Lisa B. writes:
I got Amazon Fire TV for Christmas and I’m thinking about dumping my cable. But I have a big question. Can I get my local stations with an antenna? I don’t want to buy an antenna to find out it doesn’t work and I’ve heard different stories. Twenty-five years ago before I had cable, I could get some channels with rabbit ears, but now people say digital channels are different. They say I might need an outside antenna on a pole like my grandma used. I don’t want to lay out for something like that to find out it won’t work. I worry that the people selling antennas won’t be upfront about how they work because they want to make the sale. Should I call the TV stations?
Lisa, you are not along among cord cutters who are saying goodbye to cable and satellite services. It’s true that it can be more difficult to pick up digital signals than it was to get an analog signal back in the day. You can get a spotty or fuzzy analog signal, but a digital signal needs to be spot on or you have nothing.
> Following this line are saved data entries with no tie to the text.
Lemma str_take_length n s : String.length (str_take n s) = n `min` String.length s.
Proof.
  revert n. induction s as [|c s IH]; intros [|n]; simpl; try done. by rewrite IH.
Qed.

Lemma str_take_app_length s t : str_take (String.length s) (s +:+ t) = s.
Proof. induction s as [|c s IH]; [by destruct t|]. rewrite str_app_cons. simpl. by rewrite IH. Qed.

Lemma str_drop_app_length s t : str_drop (String.length s) (s +:+ t) = t.
Proof. induction s as [|c s IH]; [by destruct t|]. rewrite str_app_cons. simpl. by rewrite IH. Qed.

Lemma take_drop_while p s : take_while p s +:+ drop_while p s = s.
Proof.
  induction s as [|c s IH]; simpl; [done|]. destruct (p c); [|done].
  rewrite str_app_cons. by rewrite IH.
Qed.

Lemma take_while_forall p s : str_forall p (take_while p s) = true.
Proof. induction s as [|c s IH]; simpl; [done|]. destruct (p c) eqn:E; simpl; [by rewrite E|done]. Qed.

Lemma take_while_all p s : str_forall p s = true -> take_while p s = s.
Proof.
  induction s as [|c s IH]; simpl; [done|]. rewrite andb_true_iff. intros [-> Hs].
  by rewrite IH.
Qed.

Lemma drop_while_all p s : str_forall p s = true -> drop_while p s = "".
Proof.
  induction s as [|c s IH]; simpl; [done|]. rewrite andb_true_iff. intros [-> Hs]. auto.
Qed.

Lemma drop_while_head p s c t : drop_while p s = String c t -> p c = false.
Proof.
  induction s as [|d s IH]; simpl; [done|]. destruct (p d) eqn:E; [auto|].
  intros [= -> ->]. done.
Qed.

Lemma drop_while_noop p s :
  (forall c t, s = String c t -> p c = false) -> drop_while p s = s.
Proof. destruct s as [|c s]; simpl; [done|]. intros H. by rewrite (H c s). Qed.

Lemma drop_while_app p s t :
  str_forall p s = false -> drop_while p (s +:+ t) = drop_while p s +:+ t.
Proof.
  induction s as [|c s IH]; [done|]. rewrite str_app_cons. simpl.
  destruct (p c); simpl; [auto|done].
Qed.

(** A maximal run of [p] followed by a byte outside [p]. *)
Lemma take_while_run p w rest :
  str_forall p w = true -> (forall c t, rest = String c t -> p c = false) ->
  take_while p (w +:+ rest) = w /\ drop_while p (w +:+ rest) = rest.
Proof.
  intros Hw Hrest. induction w as [|d w IH].
  - change ("" +:+ rest) with rest. destruct rest as [|d t]; [done|].
    simpl. by rewrite (Hrest d t eq_refl).
  - simpl in Hw. apply andb_true_iff in Hw as [Hd Hw]. rewrite str_app_cons. simpl.
    rewrite Hd. destruct (IH Hw) as [-> ->]. done.
Qed.

(** Induction from the right end of a string. *)
Lemma str_snoc_ind (P : string -> Prop) :
  P "" -> (forall s c, P s -> P (s +:+ String c "")) -> forall s, P s.
Proof.
  intros H0 Hs s.
  assert (forall t u, P u -> P (u +:+ t)) as H.
  { induction t as [|c t IH]; intros u Hu; [by rewrite str_app_nil_r|].
    replace (u +:+ String c t) with ((u +:+ String c "") +:+ t) by apply str_app_assoc.
    auto. }
  apply (H s "" H0).
Qed.

Lemma drop_while_end_snoc p s c :
  drop_while_end p (s +:+ String c "") =
  if p c then drop_while_end p s else s +:+ String c "".
Proof.
  induction s as [|d s IH].
  - simpl. by destruct (p c).
  - rewrite !str_app_cons. simpl. rewrite IH. destruct (p c); [done|].
    by destruct s.
Qed.

Lemma drop_while_end_app p s t :
  drop_while_end p (s +:+ t) =
  if str_forall p t then drop_while_end p s else s +:+ drop_while_end p t.
Proof.
  induction t as [|t c IH] using str_snoc_ind; [by rewrite str_app_nil_r|].
  rewrite <- str_app_assoc, !drop_while_end_snoc, str_forall_app. simpl.
  rewrite andb_true_r. destruct (p c); [by rewrite andb_true_r|].
  by rewrite andb_false_r, str_app_assoc.
Qed.

Lemma drop_while_end_prefix p s : exists t, s = drop_while_end p s +:+ t /\ str_forall p t = true.
Proof.
  induction s as [|s c [t [Hs Ht]]] using str_snoc_ind; [by exists ""|].
  rewrite drop_while_end_snoc. destruct (p c) eqn:E.
  - exists (t +:+ String c ""). rewrite <- str_app_assoc, <- Hs.
    split; [done|]. rewrite str_forall_app, Ht. simpl. by rewrite E.
  - exists "". by rewrite str_app_nil_r.
Qed.

Lemma drop_while_end_idem p s : drop_while_end p (drop_while_end p s) = drop_while_end p s.
Proof.
  induction s as [|s c IH] using str_snoc_ind; [done|].
  rewrite drop_while_end_snoc. destruct (p c) eqn:E; [done|].
  by rewrite drop_while_end_snoc, E.
Qed.

Lemma drop_while_end_none p s :
  str_forall (fun c => negb (p c)) s = true -> drop_while_end p s = s.
Proof.
  induction s as [|s c IH] using str_snoc_ind; [done|].
  rewrite str_forall_app, drop_while_end_snoc. simpl.
  rewrite !andb_true_iff, negb_true_iff. by intros (_ & -> & _).
Qed.

Lemma str_forall_drop_while_end p q s :
  str_forall p s = true -> str_forall p (drop_while_end q s) = true.
Proof.
  destruct (drop_while_end_prefix q s) as (t & Hs & _). rewrite Hs at 1.
  rewrite str_forall_app, andb_true_iff. by intros [].
Qed.

Lemma drop_while_drop_while_end p s :
  drop_while p (drop_while_end p (drop_while p s)) = drop_while_end p (drop_while p s).
Proof.
  destruct (drop_while p s) as [|c t] eqn:E; [done|].
  apply drop_while_head in E. simpl.
  destruct (drop_while_end p t) eqn:E'; rewrite ?E; simpl; by rewrite E.
Qed.

Lemma str_nth_app_length s c t : str_nth (String.length s) (s +:+ String c t) = Some c.
Proof. induction s as [|d s IH]; [done|]. rewrite str_app_cons. simpl. done. Qed.
Lemma hoare_copy_number values key lo hi error set :
  (forall v c, (lo <= v <= hi)%Z -> I c -> I (set v c)) ->
  hoare I (copy_number values key lo hi error set) (fun _ => I).
Proof.
  intros H s a s' Hs. unfold copy_number. destruct (values !! key) as [v|]; [|by intros [= _ <-]].
  destruct (parse_unsigned v) as [n|]; [|done]. unfold reject_if.
  destruct ((n <? lo)%Z || (hi <? n)%Z) eqn:E; [done|]. intros [= _ <-].
  case_bools. apply H; [lia|done].
Qed.

Lemma hoare_copy_bool values key error set :
  (forall v c, I c -> I (set v c)) -> hoare I (copy_bool values key error set) (fun _ => I).
Proof.
  intros H s a s' Hs. unfold copy_bool. destruct (values !! key) as [v|]; [|by intros [= _ <-]].
  destruct (parse_bool v); [|done]. intros [= _ <-]. auto.
Qed.
End Rules.

(** Run the loader steps under an invariant and stop at the final checks. *)
Ltac loader_steps I :=
  repeat (eapply (hoare_bind _ _ _ (fun _ => I));
    [first [ apply hoare_load_key_values | apply hoare_copy_text
           | apply hoare_copy_number | apply hoare_copy_bool ] | intros ?]);
  unfold mysql_ranges, redis_ranges in *; simpl; try tauto.

(** Unfold the checks at the end of a successful loader run. *)
Ltac loader_checks :=
  let s := fresh "c" in let r := fresh "r" in let s' := fresh "c'" in
  intros s r s' ? Hm;
  repeat (apply bind_inr in Hm as (? & ? & Hstep & Hm);
          first [ injection Hstep as <- <-
                | unfold reject_if in Hstep; case_match; [done|]; injection Hstep as _ <- ]);
  unfold reject_if in Hm; case_match; [done|]; injection Hm as _ <-; case_bools.

Lemma not_empty s : is_empty s = false -> s <> "".
Proof. by intros H ->. Qed.

Lemma load_mysql_hoare path input :
  hoare mysql_ranges (load_mysql_config path input) (fun _ => mysql_valid).
Proof.
  unfold load_mysql_config. loader_steps mysql_ranges; try (intros; lia).
  loader_checks. split_and!; auto using not_empty.
Qed.

Lemma load_redis_hoare path input :
  hoare redis_ranges (load_redis_config path input) (fun _ => redis_valid).
Proof.
  unfold load_redis_config. loader_steps redis_ranges; try (intros; lia).
  loader_checks. split_and!; auto using not_empty.
Qed.

Lemma load_tls_server_hoare path input :
  hoare (fun _ => True) (load_tls_server_config path input) (fun _ => tls_server_valid).
Proof.
  unfold load_tls_server_config. loader_steps (fun _ : TlsServerConfig => True).
  loader_checks. split_and!; auto using not_empty.
Qed.

Lemma load_tls_client_hoare path input :
  hoare (fun _ => True) (load_tls_client_config path input) (fun _ => tls_client_valid).
Proof.
  unfold load_tls_client_config. loader_steps (fun _ : TlsClientConfig => True).
  loader_checks. split_and!; auto using not_empty.
  intros Hv. rewrite Hv in *. auto using not_empty.
Qed.

(** ** Reading back a printed file *)

(** A file that assigns the pairs of a list in order, one per line. *)
Fixpoint render (pairs : list (string * string)) : string :=
  match pairs with
  | [] => ""
  | (key, value) :: rest => (key +:+ String "=" value) +:+ String "010" (render rest)
  end.

Definition no_char (p : ascii -> bool) (s : string) : Prop :=
  str_forall (fun c => negb (p c)) s = true.

(** The keys and values that survive printing. *)
Record printable (pair : string * string) : Prop := {
  key_nonempty : pair.1 <> "";
  key_trimmed : trim pair.1 = pair.1;
  key_plain : no_char (in_range 61 61) pair.1;
  key_line : no_char is_newline pair.1;
  key_not_comment : str_take 1 pair.1 <> "#" /\ str_take 1 pair.1 <> ";";
  value_trimmed : trim pair.2 = pair.2;
  value_line : no_char is_newline pair.2;
}.

Lemma getlines_fuel fuel text :
  (String.length text < fuel)%nat -> getlines fuel text = lines_of text.
Proof.
  unfold lines_of. generalize (le_n (S (String.length text))).
  generalize (S (String.length text)) at 2 3 as fuel'. revert text.
  induction fuel as [|fuel IH]; intros text fuel' Hf' Hf; [lia|].
  destruct fuel' as [|fuel']; [lia|]. cbn [getlines].
  destruct (is_empty text) eqn:E; [done|].
  destruct (find_first is_newline text) as [n|] eqn:F; [|done]. f_equal.
  apply find_first_some in F as (c & t & Ht & Hl & _).
  assert (String.length (str_drop (S n) text) < String.length text)%nat as Hlt.
  { clear IH. pose proof (str_take_drop (S n) text) as H. apply (f_equal String.length) in H.
    assert (0 < String.length text)%nat by (destruct text; simpl; [done|lia]).
    rewrite str_length_app, str_take_length in H. lia. }
  rewrite (IH _ (S (String.length (str_drop (S n) text)))) by lia.
  symmetry. rewrite <- (IH _ fuel') by lia. apply IH; lia.
Qed.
In fact, the push by the government to force stations to switch to digital signals probably contributed to many people turning to Internet TV when over-the-air signals were no longer available. Digital signals can be difficult to pick up in rural, mountainous and wooded areas or in places where buildings are blocking your signal.
One tool I’ve discovered for finding out what sort of antenna (if any) will work for you is the Interactive TV Coverage Browser at tvfool.com.
You type in your address.
Here is the list of channels that should be available via antenna from my house.
The channels are color-coded. Green indicates that I should be able to pick them up with a set-top antenna, yellow means I would need an an attic- mounted antenna, while red indicates the need for a roof or pole-mounted antenna.
Where I live is pretty flat country. If I were to put in an address in my hilly hometown in the foothills of the Appalachians, there would be a different result.
It’s nearly impossible to pick up a signal over-the-air now in my hometown. Back in the days of analog signals, you could pick up at least three of these channels with a pole-mounted antenna.
You can also click on the station to see a coverage map.
TVfool.com takes into account the transmitter power, the landscape and the station frequency. It does not take into account obstructions like buildings or trees. And from my experience, the signal can vary according to the time of year, (leaves on the trees can be an issue) and other factors. The other thing to take into account is the direction the signals are coming from. If the transmitters for stations are in different locations, you will probably have to adjust the position of the antenna to pick up the signal. If you live in an area where one transmitter is to the south and another to the north, if you decide to buy a pole or roof mounted antenna, you’ll a motor that allow you to turn the antenna.
Even in an area with good signal coverage, there’s no absolute guarantee that you’ll be able to get a strong signal, but there’s a good likelihood. If you live in an area where set-top antennas work, you might want to consider buying a set-top box to test it out. They aren’t terrible expensive. It’s even possible that someone you know might have an extra one they could loan you to test.